Specialty vape shops can allow customers to try the devices and sample liquid nicotine flavors, but the stores must have independent ventilation systems and mitigation measures that prevent the vapors from making it into neighboring structures.
The county passed an ordinance in June 2011 that banned the sale of electronic vapor devices to minors.
The Board of Health — which is made up of county Councilors Stewart, David Madore and Tom Mielke and has jurisdiction even in cities — first considered the ordinance at a meeting April 22. The original ordinance did not include the exception for vape shops, but the board amended the ordinance after hearing feedback from shop owners and customers.
The board brought the amended ordinance back for further consideration Thursday, and approved it after a dozen people spoke during the public comment period. Nearly all speakers supported the ordinance, though some hoped the board would make additional amendments.
Travis McDonald, owner of DotCom Vapor, whose family owns Hawaiian Vapor in Vancouver, asked the board to reconsider the independent ventilation requirement for vape shops. He questioned whether the vapors could actually seep into neighboring businesses and said the requirement would be a financial burden for small businesses.
After the meeting, McDonald said he would need to do more research to determine whether Hawaiian Vapor would need a new ventilation system in order to comply with the ordinance.
McDonald and others also asked the board to consider extending the exemption to any adult-only business, such as bars and taverns, leaving the decision of whether to allow vaping to the business owners. The board did not discuss the request.

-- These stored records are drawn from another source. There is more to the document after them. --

(** * serverless-wso2-apim: the WSO2 API Manager 2.6.0 adapter

    A shallow embedding of [src/2.6.0/wso2apim.js]: the payload mapper
    [constructAPIDef] with [constructCorsConfiguration], and the promise
    based operations of the adapter, followed by the properties the
    specification states about them.

    JavaScript values are modelled as a tree type; an object is the list of
    its own enumerable properties in [Object.keys] order.  Numbers are the
    integer valued ones (no fractions, NaN or infinities), printed
    faithfully within the safe integers; a string is a sequence of 8-bit
    characters, which for text outside ASCII are the bytes of its UTF-8
    encoding. *)

From Stdlib Require Import List String Ascii ZArith Bool Lia DecimalString.
Import ListNotations.
Local Open Scope string_scope.

(** ** JavaScript values *)

Unset Elimination Schemes.
Inductive value : Type :=
| VUndefined
| VNull
| VBool (b : bool)
| VNum (n : Z)
| VStr (s : string)
| VArr (items : list value)
| VObj (fields : list (string * value)).
Set Elimination Schemes.


(** ToBoolean: [undefined], [null], [false], [0] and [''] are falsy. *)
Definition truthy (v : value) : bool :=
  match v with
  | VUndefined | VNull => false
  | VBool b => b
  | VNum n => negb (n =? 0)%Z
  | VStr s => negb (s =? "")
  | VArr _ | VObj _ => true
  end.

Definition nullish (v : value) : bool :=
  match v with
  | VUndefined | VNull => true
  | _ => false
  end.

(** Number::toString for a safe integer (one of magnitude at most
    [2^53 - 1]): its decimal digits.  From [10^21] on JavaScript prints the
    exponent form; the statements that print a number of the caller keep to
    the safe integers. *)
Definition number_to_string (n : Z) : string :=
  NilZero.string_of_int (Z.to_int n).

Public health advocates applauded the board for prohibiting vaping in public places, citing the ordinance as a way to prevent kids from being exposed to e-cigarettes and potentially harmful vapors.
Madore said the board didn’t want to restrict anyone’s right to use inhalant delivery systems but had a responsibility to protect the health of others, particularly those who don’t want to be exposed to the vapors. Stewart and Mielke agreed.
“I’d like to err on the side of safety,” Mielke said. “I believe if you are affecting others, you are taking the right away from others.”